**Work request**
When the line containing "hex_loop digits (Z.shiftr" is found in the data below, copy it and each line after it through the line containing "if decide (48 ≤ c ∧ c ≤ 57) then", exactly and with no others.

**Task data**

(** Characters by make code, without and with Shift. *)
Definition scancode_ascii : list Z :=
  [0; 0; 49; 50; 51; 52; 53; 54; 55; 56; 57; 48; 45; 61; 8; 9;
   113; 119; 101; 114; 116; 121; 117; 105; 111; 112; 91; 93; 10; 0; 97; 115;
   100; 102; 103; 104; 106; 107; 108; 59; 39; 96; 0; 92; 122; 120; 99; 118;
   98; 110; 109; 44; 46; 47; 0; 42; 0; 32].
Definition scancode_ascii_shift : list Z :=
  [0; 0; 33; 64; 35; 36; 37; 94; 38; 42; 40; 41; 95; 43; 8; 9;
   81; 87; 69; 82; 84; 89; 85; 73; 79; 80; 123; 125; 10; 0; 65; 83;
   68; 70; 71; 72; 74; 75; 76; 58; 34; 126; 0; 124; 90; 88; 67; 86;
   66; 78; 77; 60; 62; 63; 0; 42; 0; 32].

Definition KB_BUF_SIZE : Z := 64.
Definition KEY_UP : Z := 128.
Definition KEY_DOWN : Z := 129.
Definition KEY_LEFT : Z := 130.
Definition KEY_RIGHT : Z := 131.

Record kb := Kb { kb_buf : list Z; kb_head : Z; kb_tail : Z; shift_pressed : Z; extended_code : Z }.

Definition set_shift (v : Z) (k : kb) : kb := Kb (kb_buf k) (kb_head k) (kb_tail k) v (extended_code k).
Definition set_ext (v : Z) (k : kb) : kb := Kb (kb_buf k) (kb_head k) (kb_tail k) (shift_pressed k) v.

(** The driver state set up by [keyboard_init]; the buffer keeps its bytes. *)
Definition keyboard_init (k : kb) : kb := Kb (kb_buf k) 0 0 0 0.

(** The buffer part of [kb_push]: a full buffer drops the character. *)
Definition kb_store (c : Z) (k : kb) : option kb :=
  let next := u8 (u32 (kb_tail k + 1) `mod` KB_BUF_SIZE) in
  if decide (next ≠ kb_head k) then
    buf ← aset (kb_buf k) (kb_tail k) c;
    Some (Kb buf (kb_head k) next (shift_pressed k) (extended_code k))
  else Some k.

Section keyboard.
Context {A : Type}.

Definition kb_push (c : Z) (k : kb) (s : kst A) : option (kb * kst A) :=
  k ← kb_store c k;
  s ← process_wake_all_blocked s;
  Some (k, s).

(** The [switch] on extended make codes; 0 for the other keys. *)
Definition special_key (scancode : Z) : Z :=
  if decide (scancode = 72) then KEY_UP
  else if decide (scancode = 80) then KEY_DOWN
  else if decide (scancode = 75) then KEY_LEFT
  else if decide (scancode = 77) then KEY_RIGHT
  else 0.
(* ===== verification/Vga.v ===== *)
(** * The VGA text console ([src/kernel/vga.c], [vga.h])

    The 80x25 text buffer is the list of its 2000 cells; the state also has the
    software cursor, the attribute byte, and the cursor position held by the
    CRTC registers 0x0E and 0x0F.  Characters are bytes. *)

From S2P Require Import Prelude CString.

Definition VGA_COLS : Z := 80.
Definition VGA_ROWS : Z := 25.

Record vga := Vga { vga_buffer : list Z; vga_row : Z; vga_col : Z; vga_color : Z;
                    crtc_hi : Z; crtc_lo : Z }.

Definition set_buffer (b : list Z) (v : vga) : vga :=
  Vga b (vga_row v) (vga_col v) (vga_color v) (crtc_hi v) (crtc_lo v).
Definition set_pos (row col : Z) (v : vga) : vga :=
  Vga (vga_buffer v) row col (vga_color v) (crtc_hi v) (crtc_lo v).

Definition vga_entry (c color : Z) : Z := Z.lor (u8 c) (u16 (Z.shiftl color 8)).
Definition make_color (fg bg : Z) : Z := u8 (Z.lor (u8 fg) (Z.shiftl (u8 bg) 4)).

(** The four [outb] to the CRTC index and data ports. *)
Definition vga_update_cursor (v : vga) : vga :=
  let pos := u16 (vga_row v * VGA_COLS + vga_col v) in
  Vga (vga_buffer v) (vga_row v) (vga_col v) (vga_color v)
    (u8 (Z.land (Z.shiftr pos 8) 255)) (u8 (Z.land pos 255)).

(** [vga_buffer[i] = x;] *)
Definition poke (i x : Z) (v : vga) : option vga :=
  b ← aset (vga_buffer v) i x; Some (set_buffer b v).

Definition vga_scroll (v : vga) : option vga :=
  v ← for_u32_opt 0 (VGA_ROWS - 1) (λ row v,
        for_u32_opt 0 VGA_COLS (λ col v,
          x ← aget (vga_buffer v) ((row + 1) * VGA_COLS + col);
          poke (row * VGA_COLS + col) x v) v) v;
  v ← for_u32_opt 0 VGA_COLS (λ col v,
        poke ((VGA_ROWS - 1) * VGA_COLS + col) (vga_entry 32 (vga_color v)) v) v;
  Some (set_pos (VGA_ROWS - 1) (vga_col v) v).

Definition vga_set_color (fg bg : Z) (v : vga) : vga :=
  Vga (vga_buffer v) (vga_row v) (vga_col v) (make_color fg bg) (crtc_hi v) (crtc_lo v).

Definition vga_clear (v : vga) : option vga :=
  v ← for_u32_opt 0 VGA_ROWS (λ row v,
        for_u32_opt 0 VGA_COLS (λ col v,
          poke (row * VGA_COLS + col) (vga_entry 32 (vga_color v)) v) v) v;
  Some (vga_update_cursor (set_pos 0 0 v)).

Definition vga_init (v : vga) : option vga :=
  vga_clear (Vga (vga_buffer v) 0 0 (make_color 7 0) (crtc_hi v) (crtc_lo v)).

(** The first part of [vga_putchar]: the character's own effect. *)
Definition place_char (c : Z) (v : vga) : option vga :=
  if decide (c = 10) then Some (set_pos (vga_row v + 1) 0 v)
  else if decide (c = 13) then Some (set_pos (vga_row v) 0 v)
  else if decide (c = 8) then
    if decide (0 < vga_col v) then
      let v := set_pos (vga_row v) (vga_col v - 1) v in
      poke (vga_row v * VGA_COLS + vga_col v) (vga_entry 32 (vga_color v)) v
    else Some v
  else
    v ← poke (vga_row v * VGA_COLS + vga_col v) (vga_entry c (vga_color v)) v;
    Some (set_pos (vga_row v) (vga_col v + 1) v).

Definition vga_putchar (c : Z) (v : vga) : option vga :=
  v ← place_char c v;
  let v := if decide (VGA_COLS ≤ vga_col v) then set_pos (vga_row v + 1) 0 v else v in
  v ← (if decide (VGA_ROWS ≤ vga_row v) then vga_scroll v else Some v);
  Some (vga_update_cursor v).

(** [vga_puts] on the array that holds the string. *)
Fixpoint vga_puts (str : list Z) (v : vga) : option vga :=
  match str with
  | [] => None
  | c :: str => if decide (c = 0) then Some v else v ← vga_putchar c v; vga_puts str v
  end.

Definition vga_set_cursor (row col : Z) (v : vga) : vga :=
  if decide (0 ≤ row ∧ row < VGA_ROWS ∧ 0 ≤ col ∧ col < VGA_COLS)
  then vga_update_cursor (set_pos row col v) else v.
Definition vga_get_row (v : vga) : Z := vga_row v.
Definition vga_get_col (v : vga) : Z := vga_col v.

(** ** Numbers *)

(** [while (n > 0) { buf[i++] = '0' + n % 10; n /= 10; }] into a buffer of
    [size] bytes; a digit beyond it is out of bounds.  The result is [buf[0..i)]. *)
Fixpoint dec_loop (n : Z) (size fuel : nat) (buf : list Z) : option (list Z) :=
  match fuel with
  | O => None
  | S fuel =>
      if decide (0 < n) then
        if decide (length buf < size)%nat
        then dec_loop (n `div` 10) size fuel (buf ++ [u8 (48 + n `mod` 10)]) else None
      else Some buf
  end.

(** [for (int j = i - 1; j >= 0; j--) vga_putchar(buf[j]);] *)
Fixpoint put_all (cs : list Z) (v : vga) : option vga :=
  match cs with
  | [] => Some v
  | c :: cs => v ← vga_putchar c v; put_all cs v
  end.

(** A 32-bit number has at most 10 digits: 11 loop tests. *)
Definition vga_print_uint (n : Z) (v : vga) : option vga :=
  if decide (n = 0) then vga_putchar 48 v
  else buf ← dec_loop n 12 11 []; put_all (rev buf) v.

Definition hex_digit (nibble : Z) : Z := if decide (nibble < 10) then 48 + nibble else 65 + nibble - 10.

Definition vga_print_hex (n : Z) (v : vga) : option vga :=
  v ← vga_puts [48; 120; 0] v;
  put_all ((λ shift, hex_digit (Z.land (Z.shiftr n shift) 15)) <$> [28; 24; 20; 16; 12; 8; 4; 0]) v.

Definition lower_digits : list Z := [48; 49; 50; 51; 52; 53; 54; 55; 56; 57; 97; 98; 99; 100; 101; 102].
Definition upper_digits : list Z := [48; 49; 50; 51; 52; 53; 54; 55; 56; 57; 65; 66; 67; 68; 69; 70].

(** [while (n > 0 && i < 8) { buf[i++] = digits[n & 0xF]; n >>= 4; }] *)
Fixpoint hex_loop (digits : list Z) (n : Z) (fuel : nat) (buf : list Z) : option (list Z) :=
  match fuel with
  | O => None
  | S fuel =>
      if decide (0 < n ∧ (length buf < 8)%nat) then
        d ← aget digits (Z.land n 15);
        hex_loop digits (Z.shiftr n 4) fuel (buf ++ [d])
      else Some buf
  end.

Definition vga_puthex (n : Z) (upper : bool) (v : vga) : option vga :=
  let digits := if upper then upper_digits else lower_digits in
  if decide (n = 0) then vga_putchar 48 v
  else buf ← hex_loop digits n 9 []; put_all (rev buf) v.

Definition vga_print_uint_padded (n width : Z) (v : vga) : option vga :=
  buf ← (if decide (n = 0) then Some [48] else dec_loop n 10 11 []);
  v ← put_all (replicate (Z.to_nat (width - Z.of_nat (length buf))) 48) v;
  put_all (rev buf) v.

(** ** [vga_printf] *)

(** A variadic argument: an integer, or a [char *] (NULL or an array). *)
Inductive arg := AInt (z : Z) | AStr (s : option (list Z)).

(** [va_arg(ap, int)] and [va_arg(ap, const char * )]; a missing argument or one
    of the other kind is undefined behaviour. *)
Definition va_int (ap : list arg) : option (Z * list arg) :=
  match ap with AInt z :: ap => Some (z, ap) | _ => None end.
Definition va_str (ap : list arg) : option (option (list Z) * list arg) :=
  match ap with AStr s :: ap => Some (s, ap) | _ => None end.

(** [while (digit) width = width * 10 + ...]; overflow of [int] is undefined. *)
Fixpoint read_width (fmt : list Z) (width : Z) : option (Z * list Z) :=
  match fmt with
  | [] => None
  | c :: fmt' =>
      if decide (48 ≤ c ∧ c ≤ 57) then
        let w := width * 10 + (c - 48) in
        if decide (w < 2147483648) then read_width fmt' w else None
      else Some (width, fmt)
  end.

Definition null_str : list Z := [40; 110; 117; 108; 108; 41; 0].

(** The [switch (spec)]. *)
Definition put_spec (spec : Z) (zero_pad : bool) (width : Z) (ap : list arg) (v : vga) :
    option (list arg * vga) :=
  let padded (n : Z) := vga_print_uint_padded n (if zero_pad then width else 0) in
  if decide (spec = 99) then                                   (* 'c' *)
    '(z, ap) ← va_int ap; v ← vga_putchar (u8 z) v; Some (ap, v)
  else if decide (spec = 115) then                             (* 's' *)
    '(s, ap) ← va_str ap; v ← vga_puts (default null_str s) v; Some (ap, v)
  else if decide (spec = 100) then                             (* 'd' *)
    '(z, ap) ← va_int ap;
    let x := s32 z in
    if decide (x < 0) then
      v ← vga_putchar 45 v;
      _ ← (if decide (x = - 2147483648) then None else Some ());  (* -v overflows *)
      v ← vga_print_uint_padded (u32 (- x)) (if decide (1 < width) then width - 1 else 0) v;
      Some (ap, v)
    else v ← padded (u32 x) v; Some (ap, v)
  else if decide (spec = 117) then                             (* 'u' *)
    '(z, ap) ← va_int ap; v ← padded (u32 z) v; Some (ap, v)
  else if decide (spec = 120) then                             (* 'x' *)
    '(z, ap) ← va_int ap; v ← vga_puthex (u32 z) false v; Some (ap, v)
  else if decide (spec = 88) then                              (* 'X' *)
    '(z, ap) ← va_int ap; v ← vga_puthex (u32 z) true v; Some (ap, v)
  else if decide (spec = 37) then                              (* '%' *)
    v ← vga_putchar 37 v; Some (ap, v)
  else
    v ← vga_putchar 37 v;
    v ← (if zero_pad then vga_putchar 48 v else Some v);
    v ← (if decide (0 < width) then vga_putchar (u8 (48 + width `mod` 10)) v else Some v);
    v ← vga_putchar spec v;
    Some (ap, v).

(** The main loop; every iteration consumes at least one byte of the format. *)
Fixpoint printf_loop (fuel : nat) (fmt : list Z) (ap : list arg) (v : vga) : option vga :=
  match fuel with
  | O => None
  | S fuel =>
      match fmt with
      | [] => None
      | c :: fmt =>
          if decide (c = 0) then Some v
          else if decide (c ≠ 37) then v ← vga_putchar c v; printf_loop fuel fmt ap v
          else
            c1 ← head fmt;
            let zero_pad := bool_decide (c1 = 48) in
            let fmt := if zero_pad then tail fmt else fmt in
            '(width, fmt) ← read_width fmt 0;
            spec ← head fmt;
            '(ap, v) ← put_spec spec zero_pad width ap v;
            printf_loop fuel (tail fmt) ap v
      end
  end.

**Answer to this problem**
        hex_loop digits (Z.shiftr n 4) fuel (buf ++ [d])
      else Some buf
  end.

Definition vga_puthex (n : Z) (upper : bool) (v : vga) : option vga :=
  let digits := if upper then upper_digits else lower_digits in
  if decide (n = 0) then vga_putchar 48 v
  else buf ← hex_loop digits n 9 []; put_all (rev buf) v.

Definition vga_print_uint_padded (n width : Z) (v : vga) : option vga :=
  buf ← (if decide (n = 0) then Some [48] else dec_loop n 10 11 []);
  v ← put_all (replicate (Z.to_nat (width - Z.of_nat (length buf))) 48) v;
  put_all (rev buf) v.

(** ** [vga_printf] *)

(** A variadic argument: an integer, or a [char *] (NULL or an array). *)
Inductive arg := AInt (z : Z) | AStr (s : option (list Z)).

(** [va_arg(ap, int)] and [va_arg(ap, const char * )]; a missing argument or one
    of the other kind is undefined behaviour. *)
Definition va_int (ap : list arg) : option (Z * list arg) :=
  match ap with AInt z :: ap => Some (z, ap) | _ => None end.
Definition va_str (ap : list arg) : option (option (list Z) * list arg) :=
  match ap with AStr s :: ap => Some (s, ap) | _ => None end.

(** [while (digit) width = width * 10 + ...]; overflow of [int] is undefined. *)
Fixpoint read_width (fmt : list Z) (width : Z) : option (Z * list Z) :=
  match fmt with
  | [] => None
  | c :: fmt' =>
      if decide (48 ≤ c ∧ c ≤ 57) then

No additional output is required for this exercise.